Our study assessed the prevalence of CAC>0 in patients with SLE aged 18–64 years and without clinical CAD. Forty-two per cent of the patients had a CAC>0. The prevalence of CAC>0 increased with age, present in 29.0%, 42.1% and 61.6% of patients aged 18–32, 33–45 and 46–64 years, respectively. Patients with CAC>0 were older and were more likely to have HTN. In patients aged ≤45 years, we found a significantly higher prevalence of CAC>0 compared with CARDIA controls (32.0% vs 9.6%, p<0.0001). Importantly, this high prevalence of CAC>0 in patients with SLE ≤45 years is similar to that reported in diabetic patients aged ≤40 years (32% vs 43%, respectively).12

CAC is an established surrogate for future CVD events in the general population.3 Asanuma et al reported increased CAC in SLE compared with controls (31% vs 9%); however, their population consisted of predominantly white patients, and only two patients under the age of 40 had CAC>0.4 Similarly, the prevalence of CAC>0 was higher in women with SLE aged 45–64 years compared with age-matched and sex-matched controls (58% vs 28%).5 We now describe, in a predominantly Hispanic and African–American SLE cohort, an increased prevalence of CAC>0 in patients aged ≤45 years, with detectable CAC present as early as 21 years of age.

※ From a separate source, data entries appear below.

(** [while (start < hi && digits[start] == 0) start++], [n] the number of
    positions from [start] to [hi - 1]. *)
Fixpoint trim_start (digits : list Z) (start : Z) (n : nat) : option Z :=
  match n with
  | O => Some start
  | S n' => d ← dget digits start;
            if d =? 0 then trim_start digits (start + 1) n' else Some start
  end.

(** The groups [buf[i], buf[i+1], ...] recorded from digit [i * step] on. *)
Fixpoint record_groups (digits buf : list Z) (i step : Z) : option (list Z) :=
  match buf with
  | [] => Some digits
  | v :: buf' => digits' ← record_digital digits v (i * step) step;
                 record_groups digits' buf' (i + 1) step
  end.

(** The loop that cuts [digits[digidx .. end]] into groups of [step]; [fuel]
    bounds the number of groups. *)
Fixpoint regroup (fuel : nat) (digits : list Z) (digidx end_ step : Z)
  : option (list Z) :=
  if digidx <=? end_ then
    match fuel with
    | O => None
    | S fuel' =>
      v ← (if digidx + step <=? end_
           then restore_digital digits digidx (digidx + step - 1) step
           else restore_digital digits digidx end_ step);
      rest ← regroup fuel' digits (digidx + step) end_ step;
      Some (v :: rest)
    end
  else Some [].

(** ** The four conversions *)

Definition my_point_loc (myd : my_decimal) : Z :=
  Z.quot (m_intg myd + DIG_PER_MYDEC - 1) DIG_PER_MYDEC.

(** The number of groups in use: the integer ones, then the fraction ones. *)
Definition my_groups (myd : my_decimal) : Z :=
  if m_frac myd =? 0 then my_point_loc myd
  else Z.quot (m_frac myd + DIG_PER_MYDEC - 1) DIG_PER_MYDEC + my_point_loc myd.

Definition convert_mydec_to_digital (myd : my_decimal) (digits : list Z)
  : option (list Z * Z * Z * Z) :=
  if Z.of_nat (length (m_buf myd)) <? my_groups myd then None else
  digits ← record_groups digits (take (Z.to_nat (my_groups myd)) (m_buf myd))
             0 DIG_PER_MYDEC;
  let point := my_point_loc myd * DIG_PER_MYDEC in
  let end_ := point + m_frac myd - 1 in
  end_ ← trim_end digits end_ (Z.to_nat (end_ - point + 1));
  start ← trim_start digits 0 (Z.to_nat end_);
  Some (digits, start, point, end_).

Definition convert_digital_to_dec4 (digits : list Z) (sign : bool)
    (start point end_ : Z) : option dec4_t :=
  let expn := point - start in
  is_zero ← (if start =? end_ then d ← dget digits start; Some (d =? 0)
             else Some false);
  if is_zero || ((start =? point) && (end_ <? point))
  then Some (mk_dec4 sign 0 []) else
  let '(cell0_num, expn) :=
    if 0 <? expn then
      let cell0_num := Z.rem expn DIG_PER_DEC4 in
      (cell0_num,
       if (cell0_num =? 0) && (DIG_PER_DEC4 <=? expn) then expn - DIG_PER_DEC4 else expn)
    else
      let cell0_num := DIG_PER_DEC4 + Z.rem expn DIG_PER_DEC4 in
      (cell0_num, expn - cell0_num) in
  cell0 ← (if cell0_num =? 0 then Some [] else
           v ← acc_digits digits 0 start (Z.to_nat cell0_num); Some [v]);
  let digidx := if cell0_num =? 0 then start else start + cell0_num in
  non_zero_end ← trim_end digits end_ (Z.to_nat (end_ + 1));
  cells ← regroup (Z.to_nat (non_zero_end - digidx + 1)) digits digidx non_zero_end
            DIG_PER_DEC4;
  if DEC4_CELL_SIZE <? Z.of_nat (length (cell0 ++ cells)) then None else
  Some (mk_dec4 sign (Z.quot expn DIG_PER_DEC4) (cell0 ++ cells)).

Definition convert_dec4_to_digital (dec4 : dec4_t) (digits : list Z)
  : option (list Z * Z * Z * Z) :=
  let point := if 0 <=? d_expn dec4 then
                 if d_ncells dec4 =? 0 then 0 else (d_expn dec4 + 1) * DIG_PER_DEC4
               else 0 in
  let i := if d_expn dec4 <? 0 then - (d_expn dec4 + 1) else 0 in
  digits ← record_groups digits (d_cells dec4) i DIG_PER_DEC4;
  let i := i + d_ncells dec4 in
  let end_ := if d_ncells dec4 - 1 <? d_expn dec4 then point
              else i * DIG_PER_DEC4 - 1 in
  end_ ← trim_end digits end_ (Z.to_nat (end_ - point + 1));
  start ← trim_start digits 0 (Z.to_nat point);
  Some (digits, start, point, end_).

Definition convert_digital_to_mydec (digits : list Z) (sign : bool)
    (start point end_ : Z) : option my_decimal :=
  let intg := point - start in
  let frac := end_ - point + 1 in
  let buf0_num := Z.rem intg DIG_PER_MYDEC in
  buf0 ← (if buf0_num =? 0 then Some [] else
          v ← acc_digits digits 0 start (Z.to_nat buf0_num); Some [v]);
  let digidx := if buf0_num =? 0 then start else start + buf0_num in
  rest ← regroup (Z.to_nat (end_ - digidx + 1)) digits digidx end_ DIG_PER_MYDEC;
  if MYDEC_BUF_LENGTH <? Z.of_nat (length (buf0 ++ rest)) then None else
  if (intg =? 0) && (frac =? 0) then Some (mk_my sign 1 frac [0])
  else Some (mk_my sign intg frac (buf0 ++ rest)).

Definition zero_digits : list Z := replicate DECIMAL_MAX_STR_LENGTH 0.

Definition convert_mydec_to_dec4 (from : my_decimal) : option dec4_t :=
  '(digits, start, point, end_) ← convert_mydec_to_digital from zero_digits;
  convert_digital_to_dec4 digits (m_sign from) start point end_.

Definition convert_dec4_to_mydec (from : dec4_t) : option my_decimal :=
  '(digits, start, point, end_) ← convert_dec4_to_digital from zero_digits;
  convert_digital_to_mydec digits (d_sign from) start point end_.

Definition cm_dec4_stor_sz (d4 : dec4_t) : Z := (1 + d_ncells d4) * 2.

Example dec_ex1 : convert_mydec_to_dec4 (mk_my true 5 3 [12345; 60000000])
  = Some (mk_dec4 true 1 [1; 2345; 600]).
Proof. reflexivity. Qed.

Example dec_ex2 : convert_dec4_to_mydec (mk_dec4 true 1 [1; 2345; 600])
  = Some (mk_my true 5 2 [12345; 60000000]).
Proof. reflexivity. Qed.

(** ** Digits of a buffer and of a list of groups *)

Definition at_ (digits : list Z) (k : Z) : Z := default 0 (dget digits k).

CVD event risk increases with higher CAC scores. In our cohort CAC scores≥100, corresponding to a 10 year event rate of >7.5%,13 were seen in 16% and 23% of patients with SLE ages 33–45 and 46–64, respectively. Patients with SLE ages 18–32 had CAC scores 1–99. However, estimates of annual CAC progression suggest an increase of 20 Agatston units per year.14 15 At this rate, a patient with a CAC 1–99 in her twenties could be expected to reach a CAC>300 by age 50, corresponding to a subsequent 10 year event risk of 13%–25%.13

A limitation of the study is the difference in the populations being compared. The patients with SLE were enrolled from a single-centre cohort as compared with the multicentre CARDIA cohort. Additionally, we enrolled patients with SLE who had a chest CT performed as part of routine care. This could introduce selection bias and the risk of overestimating the CAC prevalence in the SLE population. Reassuringly, the prevalence of CAC>0 in patients with SLE aged >45 years is similar to that reported by Kiani et al,5 suggesting relative precision and reproducibility. Another limitation is that CAC in CARDIA was assessed by EBM-CT or electrocardiography-gated MDCT, whereas we relied on CAC estimated from non-gated MDCT. The non-gated scan can introduce blurring of the coronary arteries and/or gaps or duplications in the images, which can affect calcium scoring. However, we have shown that the estimates of CAC from the non-gated MDCT have a strong correlation with the traditional CAC scoring methods.9

In conclusion, we found an increased prevalence of CAC>0 in patients with SLE, detectable at a young age. The high prevalence in this young, predominantly female, minority population is disquieting and warrants further investigation and longitudinal follow-up.